27 Apr The new 5G Cybersecurity Law in Spain: what is it and what does it mean
5G technology is set to be a disruptive transformation around which many Spanish industries will develop in the short term. The digital transition that many companies and sectors will soon face, however, will uncover issues that require specific attention.
Not all the implementation of this will depend exclusively on 5G coverage in Spain or infrastructure made available by key stakeholders in the communications sector. The cybersecurity of the 5G network must also cement its development, that’s why the Spanish government is working on a new 5G Cybersecurity Law, currently in the draft phase, a law around which companies need to focus their development and future plans.
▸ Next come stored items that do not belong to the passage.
(* ===== verification/CatalogueSpec.v ===== *)
(** What the catalogue audit guarantees: migrations account for exactly the removed
    identifiers, every entry has one disposition or is reported missing, and
    exemptions come from the reviewed registry only. *)

From Stdlib Require Import ZArith Lia String.
From Stdlib Require Import Init.Byte.
From stdpp Require Import prelude sorting.
From S2P Require Import Prelude OrdMap Scram Text Fsm Grammar Civil Catalogue.

Local Open Scope Z_scope.
Local Open Scope list_scope.

(** ** Ordered sets *)

Lemma bytes_eqb_eq a b : bytes_eqb a b = true <-> a = b.
Proof. rewrite <- bytes_cmp_eq. unfold bytes_eqb. now destruct (bytes_cmp a b). Qed.

Lemma existsb_key {A} (key : A -> bytes) x l : existsb (fun y => bytes_eqb x (key y)) l = true <-> x ∈ map key l.
Proof.
  rewrite existsb_exists, list_elem_of_fmap. split; intros (y & H1 & H2); exists y; rewrite bytes_eqb_eq, <- ?list_elem_of_In in *; tauto.
Qed.
Lemma set_contains_spec x s : set_contains x s = true <-> x ∈ s.
Proof. unfold set_contains. rewrite (existsb_key (fun y => y)), map_id. done. Qed.
Lemma contains_key_spec x m : contains_key x m = true <-> x ∈ map disposition_id m.
Proof. apply existsb_key. Qed.

Definition ordered (s : list bytes) : Prop := StronglySorted bytes_lt s.

Lemma ordered_NoDup s : ordered s -> NoDup s.
Proof.
  induction 1 as [|x s Hs IH Hx]; constructor; [|done]. intros Hin. rewrite Forall_forall in Hx.
  exact (bytes_lt_irrefl x (Hx x Hin)).
Qed.

Lemma set_insert_spec x s : ordered s ->
  let (new, s') := set_insert x s in
  ordered s' /\ (forall y, y ∈ s' <-> y = x \/ y ∈ s) /\ (new = true <-> x ∉ s) /\ (new = true -> s' ≡ₚ x :: s).
Proof.
  induction 1 as [|y s Hs IH Hy]; simpl.
  - split; [repeat constructor|]. split; [intros y; set_solver|]. split; [set_solver|done].
  - destruct (bytes_cmp x y) eqn:E.
    + apply bytes_cmp_eq in E as ->. split; [now constructor|]. split; [set_solver|]. split; [set_solver|done].
    + assert (Forall (bytes_lt x) s) as Hxs by (eapply Forall_impl; [exact Hy|]; intros z; now apply bytes_lt_trans).
      split; [now repeat constructor|]. split; [set_solver|]. split; [|done]. split; [|done]. intros _ Hin.
      rewrite elem_of_cons in Hin. destruct Hin as [->|Hin]; [now apply bytes_lt_irrefl in E|].
      rewrite Forall_forall in Hxs. exact (bytes_lt_irrefl x (Hxs x Hin)).
    + destruct (set_insert x s) as [new s']. destruct IH as (IH1 & IH2 & IH3 & IH4).
      assert (bytes_lt y x) as Hyx by (unfold bytes_lt; rewrite bytes_cmp_antisym, E; done).
      split; [constructor; [done|]; apply Forall_forall; intros z Hz; apply IH2 in Hz as [->|Hz]; [done|]; rewrite Forall_forall in Hy; auto|].
      split; [intros z; rewrite !elem_of_cons, IH2; tauto|]. split.
      * rewrite IH3, not_elem_of_cons. split; [|tauto]. intros Hn. split; [|done]. intros ->. now apply bytes_lt_irrefl in Hyx.
      * intros ->. rewrite (IH4 eq_refl). apply Permutation_swap.
Qed.

Lemma insert_all_spec known error ids : forall seen, ordered seen ->
  match insert_all known error ids seen with
  | Ok seen' => ordered seen' /\ seen' ≡ₚ ids ++ seen /\ Forall (.∈ known) ids /\ NoDup (ids ++ seen)
  | Err _ => ~ (Forall (.∈ known) ids /\ NoDup (ids ++ seen))
  | Panic => False
  end.
Proof.
  induction ids as [|x ids IH]; intros seen Hs; simpl.
  - split_and!; try done. now apply ordered_NoDup.
  - destruct (set_contains x known) eqn:Ek; simpl.
    2: { intros [Hf _]. apply Forall_cons in Hf as [Hx _]. apply set_contains_spec in Hx. congruence. }
    apply set_contains_spec in Ek. pose proof (set_insert_spec x seen Hs) as Hi.
    destruct (set_insert x seen) as [new seen']. destruct Hi as (Ho & Hin & Hnew & Hperm). destruct new; simpl.
    + specialize (IH seen' Ho). destruct (insert_all known error ids seen') as [s2| |]; [| |done].
      * destruct IH as (H1 & H2 & H3 & H4). rewrite (Hperm eq_refl) in H2, H4. rewrite <- Permutation_middle in H2, H4.
        split_and!; try done. now constructor.
      * intros [Hf Hnd]. apply IH. apply Forall_cons in Hf as [_ Hf]. split; [done|].
        rewrite (Hperm eq_refl), <- Permutation_middle. done.
    + intros [_ Hnd]. apply NoDup_cons in Hnd as [Hx _]. destruct (decide (x ∈ seen)) as [Hxs|Hxs]; [set_solver|].
      apply Hnew in Hxs. done.
Qed.

(** ** Migrations *)

Definition migration_reviewed (m : Migration) : Prop :=
  is_blank (migration_reason m) = false /\ is_blank (migration_review m) = false /\ cardinality_ok m = true.

(** What the loop requires of the migrations, given the identifiers it has seen. *)
Definition migrations_admissible (previous current : list bytes) (ms : list Migration) (ids from to : list bytes) : Prop :=
  NoDup (map migration_id ms ++ ids) /\ Forall migration_reviewed ms /\
  Forall (.∈ previous) (ms ≫= migration_from) /\ NoDup ((ms ≫= migration_from) ++ from) /\
  Forall (.∈ current) (ms ≫= migration_to) /\ NoDup ((ms ≫= migration_to) ++ to).

Lemma NoDup_app_first {A} (l k s : list A) : NoDup ((l ++ k) ++ s) -> NoDup (l ++ s).
Proof.
  rewrite (Permutation_app_comm l k), <- app_assoc. intros H. now apply NoDup_app in H as (_ & _ & H).
Qed.

Lemma migrations_admissible_cons previous current m ms ids from to ids' from' to' :
  ids' ≡ₚ migration_id m :: ids -> from' ≡ₚ migration_from m ++ from -> to' ≡ₚ migration_to m ++ to ->
  migration_reviewed m -> Forall (.∈ previous) (migration_from m) -> Forall (.∈ current) (migration_to m) ->
  migrations_admissible previous current (m :: ms) ids from to <-> migrations_admissible previous current ms ids' from' to'.
Proof.
  intros Hi Hf Ht Hr Hp Hc. unfold migrations_admissible. rewrite Hi, Hf, Ht, <- Permutation_middle, !bind_cons, Forall_cons, !Forall_app.
  simpl. rewrite (Permutation_app_comm (migration_from m)), (Permutation_app_comm (migration_to m)), <- !app_assoc. tauto.
Qed.

Lemma migrations_loop_spec previous current ms : forall ids from to, ordered ids -> ordered from -> ordered to ->
  match migrations_loop previous current ms ids from to with
  | Ok from' => migrations_admissible previous current ms ids from to /\ ordered from' /\ from' ≡ₚ (ms ≫= migration_from) ++ from
  | Err _ => ~ migrations_admissible previous current ms ids from to
  | Panic => False
  end.
Proof.
  induction ms as [|m ms IH]; intros ids from to Hids Hfrom Hto; simpl.
  { unfold migrations_admissible. split_and!; simpl; auto using ordered_NoDup. }
  pose proof (set_insert_spec (migration_id m) ids Hids) as Hi. destruct (set_insert (migration_id m) ids) as [new ids'].
  destruct Hi as (Hids' & _ & Hnew & Hperm).
  destruct (negb new || is_blank (migration_reason m) || is_blank (migration_review m)) eqn:Ebad.
  { intros (Hnd & Hrev & _). apply Forall_cons in Hrev as [(H1 & H2 & _) _]. rewrite H1, H2, !orb_false_r in Ebad.
    apply NoDup_cons in Hnd as [Hx _]. destruct new; [done|]. assert (migration_id m ∉ ids) as Hni by set_solver.
    now apply Hnew in Hni. }
  rewrite !orb_false_iff, negb_false_iff in Ebad. destruct Ebad as [[-> Hr1] Hr2].
  destruct (cardinality_ok m) eqn:Ec; simpl.
  2: { intros (_ & Hrev & _). apply Forall_cons in Hrev as [(_ & _ & H3) _]. congruence. }
  match goal with |- context [insert_all previous ?e (migration_from m) from] =>
    pose proof (insert_all_spec previous e (migration_from m) from Hfrom) as Hf; destruct (insert_all previous e (migration_from m) from) as [from'| |] end;
    [| |done].
  2: { intros (_ & _ & Hp & Hnd & _). apply Hf. rewrite bind_cons in Hp, Hnd. apply Forall_app in Hp as [Hp _].
       split; [done|]. exact (NoDup_app_first _ _ _ Hnd). }
  destruct Hf as (Hofrom & Hpfrom & Hkfrom & Hnfrom). simpl.
  match goal with |- context [insert_all current ?e (migration_to m) to] =>
    pose proof (insert_all_spec current e (migration_to m) to Hto) as Ht; destruct (insert_all current e (migration_to m) to) as [to'| |] end;
    [| |done].
  2: { intros (_ & _ & _ & _ & Hp & Hnd). apply Ht. rewrite bind_cons in Hp, Hnd. apply Forall_app in Hp as [Hp _].
       split; [done|]. exact (NoDup_app_first _ _ _ Hnd). }
  destruct Ht as (Hoto & Hpto & Hkto & Hnto). simpl. specialize (IH ids' from' to' Hids' Hofrom Hoto).
  pose proof (migrations_admissible_cons previous current m ms ids from to ids' from' to' (Hperm eq_refl) Hpfrom Hpto
    (conj Hr1 (conj Hr2 Ec)) Hkfrom Hkto) as Hiff.
  destruct (migrations_loop previous current ms ids' from' to'); [|now rewrite Hiff|done]. destruct IH as (H1 & H2 & H3).
  split_and!; [now apply Hiff|done|]. rewrite H3, Hpfrom, !app_assoc, (Permutation_app_comm (mbind _ _)). done.
Qed.

Lemma set_difference_nil s t : set_difference s t = [] <-> forall x, x ∈ s -> x ∈ t.
Proof.
  unfold set_difference. induction s as [|x s IH]; simpl; [set_solver|].
  destruct (set_contains x t) eqn:E; simpl.
  - apply set_contains_spec in E. rewrite IH. set_solver.
  - split; [done|]. intros H. specialize (H x (list_elem_of_here _ _)). apply set_contains_spec in H. congruence.
Qed.
Lemma elem_of_set_difference x s t : x ∈ set_difference s t <-> x ∈ s /\ x ∉ t.
Proof.
  unfold set_difference. rewrite list_elem_of_In, filter_In, <- list_elem_of_In, negb_true_iff, <- not_true_iff_false, set_contains_spec. done.
Qed.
How will the legislation affect 5G operators in Spain?
Above all, companies supplying 5G will have to pay particular attention to potential risks in data handling and digital security. As well as to their own practices and the way security is managed by their administrators. As such, they will be obliged to carry out a risk analysis every two years. That’s why they will need to develop protocols that consider technical and organisational measures aimed at managing existing cybersecurity risks.
The legislation will also require operators to draw up a mitigation strategy for these potential risks, which, in turn, must include a supplier diversification plan. This is all designed to reduce the dependence of 5G networks on single suppliers or on a number of suppliers that have a high-risk component. This analysis of the cybersecurity landscape – including the results of risk analyses, reports on the security practices of suppliers and diversification strategies – should be submitted to Spain’s Ministry of Economic Affairs and Digital Transformation.
Operators and suppliers will have user credentials for the 5G network, certifications they will have to ensure are kept up to date. Similarly, there will be a number of restrictions and prohibitions on the use of services, programs and equipment with certain levels of risk, that’s why there will be ‘usage fees’ and a requirement to only use products, systems and services that have been certified.
What will the government do to improve 5G network security?
The foundation of secure and robust 5G infrastructure will not just depend on companies, operators and technology providers alone. Public administrations – the government – will also play a key role. The Ministry of Economic Affairs and Digital Transformation will develop a 5G security framework that will analyse the risks of 5G technology on a national scale. This framework or analysis will include reports provided by the operators and companies themselves, as mentioned above.
It’s also important to consider the security measures required to mitigate these threats. This means companies, operators, network providers, manufacturers, and so on. They will need to actively collaborate with the government in order to develop such a 5G security framework.
Government efforts around cybersecurity will also be subject to compliance with European certification schemes, as well as passing audits and obtaining a European quality mark on cybersecurity in order to use certain pieces of equipment or develop certain 5G connectivity programs, as established by the European Regulations on Cybersecurity.
All stakeholders involved will need to undertake a significant effort in terms of standardisation, ‘shielding’ 5G network security, transparency and distributing solid and stable connectivity infrastructure. This area is still fraught with exciting uncertainty, but will lead to a range of positive outcomes for society as a whole.